A LITTLE BOY’S COOLNESS.

The suit of William O’Connor against the Boston and Lowell Railroad at Lawrence has resulted in a verdict for the plaintiff in $10,000, one-half the amount sued for. This suit grew out of an accident which occurred August 27th, 1880. The plaintiff was the father of a child then between five and six years old. He and his brother, three years older, were crossing a private way maintained by the railroad for the Essex Company, and the younger boy, while walking backward, stepped between the rail and planking of the roadway inside and was unable to extricate his foot.
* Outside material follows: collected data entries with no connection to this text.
(** ** Lemmas: reading depends only on the bytes, not on how they arrive *)

Lemma flat_app cs ds : flat (cs ++ ds) = flat cs ++ flat ds.
Proof. unfold flat. by rewrite map_app, concat_app. Qed.

Lemma flat_chunk_of b : flat (chunk_of b) = b.
Proof. destruct b; [done|]. unfold flat. simpl. by rewrite app_nil_r. Qed.

Lemma take_chunks_spec cs : forall n,
  exists rest, take_chunks n cs = (bool_decide (n <= length (flat cs))%nat, take n (flat cs), rest)
    /\ flat rest = drop n (flat cs).
Proof.
  induction cs as [|p cs IH]; intros [|n]; try by eexists.
  cbn [take_chunks]. change (flat (p :: cs)) with (chunk_bytes p ++ flat cs).
  generalize (chunk_bytes p). intros b.
  destruct (Nat.leb_spec (length b) (S n)) as [Hl|Hl].
  - destruct (IH (S n - length b)%nat) as (rest & -> & Hr). exists rest.
    rewrite take_app_ge, drop_app_ge by lia. split; [|done]. do 2 f_equal.
    apply bool_decide_ext. rewrite length_app. lia.
  - eexists. rewrite bool_decide_eq_true_2 by (rewrite length_app; lia).
    rewrite take_app_le, drop_app_le by lia. split; [done|]. by rewrite flat_app, flat_chunk_of.
Qed.

(** [read_exact] as a function of the unread bytes. *)
Lemma read_exact_enough n (c : conn X) : (n <= length (unread c))%nat ->
  exists cs, flat cs = drop n (unread c) /\
    read_exact n c = (Ready (Ok (take n (unread c))), with_chunks cs (log (EvRead n) c)).
Proof.
  intros Hn. destruct (take_chunks_spec (chunks c) n) as (cs & Heq & Hf). exists cs.
  split; [done|]. unfold read_exact. cbn [chunks log]. rewrite Heq.
  by rewrite bool_decide_eq_true_2.
Qed.

Lemma read_exact_Ok n (c c' : conn X) bs : read_exact n c = (Ready (Ok bs), c') ->
  length bs = n /\ unread c = bs ++ unread c' /\ inbound c' = inbound c /\ room c' = room c /\
  trace c' = trace c ++ [EvRead n].
Proof.
  unfold read_exact. cbn [chunks log].
  destruct (take_chunks_spec (chunks c) n) as (cs & -> & Hf).
  case_bool_decide as Hn; [|cbn; by destruct (inbound c)].
  intros [= <- <-]. unfold unread. cbn [chunks with_chunks log trace inbound room]. rewrite Hf, take_drop, length_take. unfold unread in Hn.
  split_and!; try done. lia.
Qed.

(** A [read] with room finds a non-empty piece of what is unread. *)
Lemma read_some n (c : conn X) : (0 < n)%nat -> unread c <> [] ->
  exists bs c', read n c = (Ready (Ok bs), c') /\ unread c = bs ++ unread c' /\
    (0 < length bs <= n)%nat /\ inbound c' = inbound c /\ room c' = room c /\
    trace c' = trace c ++ [EvRead n].
Proof.
  intros Hn Hu. unfold read, unread in *. cbn [chunks log].
  destruct (chunks c) as [|p cs]; [done|].
  eexists _, _. split; [done|]. cbn [chunks with_chunks log inbound room trace].
  rewrite flat_app, flat_chunk_of, app_assoc, take_drop.
  split_and!; try done; rewrite length_take; simpl; lia.
Qed.

Lemma peek_some n (c : conn X) : (0 < n)%nat -> unread c <> [] ->
  exists bs rest, peek n c = (Ready (Ok bs), log (EvRead n) c) /\ unread c = bs ++ rest /\
    (0 < length bs <= n)%nat.
Proof.
  intros Hn Hu. unfold peek, unread in *. destruct (chunks c) as [|p cs]; [done|].
  eexists _, (drop n (chunk_bytes p) ++ flat cs). split; [done|].
  rewrite app_assoc, take_drop. split; [done|]. rewrite length_take. simpl. lia.
Qed.

Lemma peek_none n (c : conn X) : unread c = [] ->
  peek n c = (match inbound c with
              | Eof => Ready (Ok [])
              | Fails e => Ready (Err (from_io_error e))
              | Silent => Pending
              end, log (EvRead n) c).
Proof.
  unfold peek, unread. destruct (chunks c) as [|p cs]; [by destruct (inbound c)|done].
Qed.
At that moment the whistle of a train was heard within a few hundred feet and out of sight around a curve, and it appeared from the evidence that the older brother, finding himself unable to relieve his brother, ran down the track toward the train; but finding that he could not attract the

attention of the trainmen to his brother’s condition, and that he must be run over, ran back to him, and, telling him to lie down, pulled him outward and down and held him there until the train had passed. Both feet of the little fellow were cut off or mangled so that amputation was necessary. The theory of the defence was that the boy was not caught, but while running across the track, fell and was run over. But the testimony of the older brother was unshaken in every particular. It would be difficult to match the nerve, thoughtfulness, and disregard of self displayed by this boy, who at that time was less than nine years old.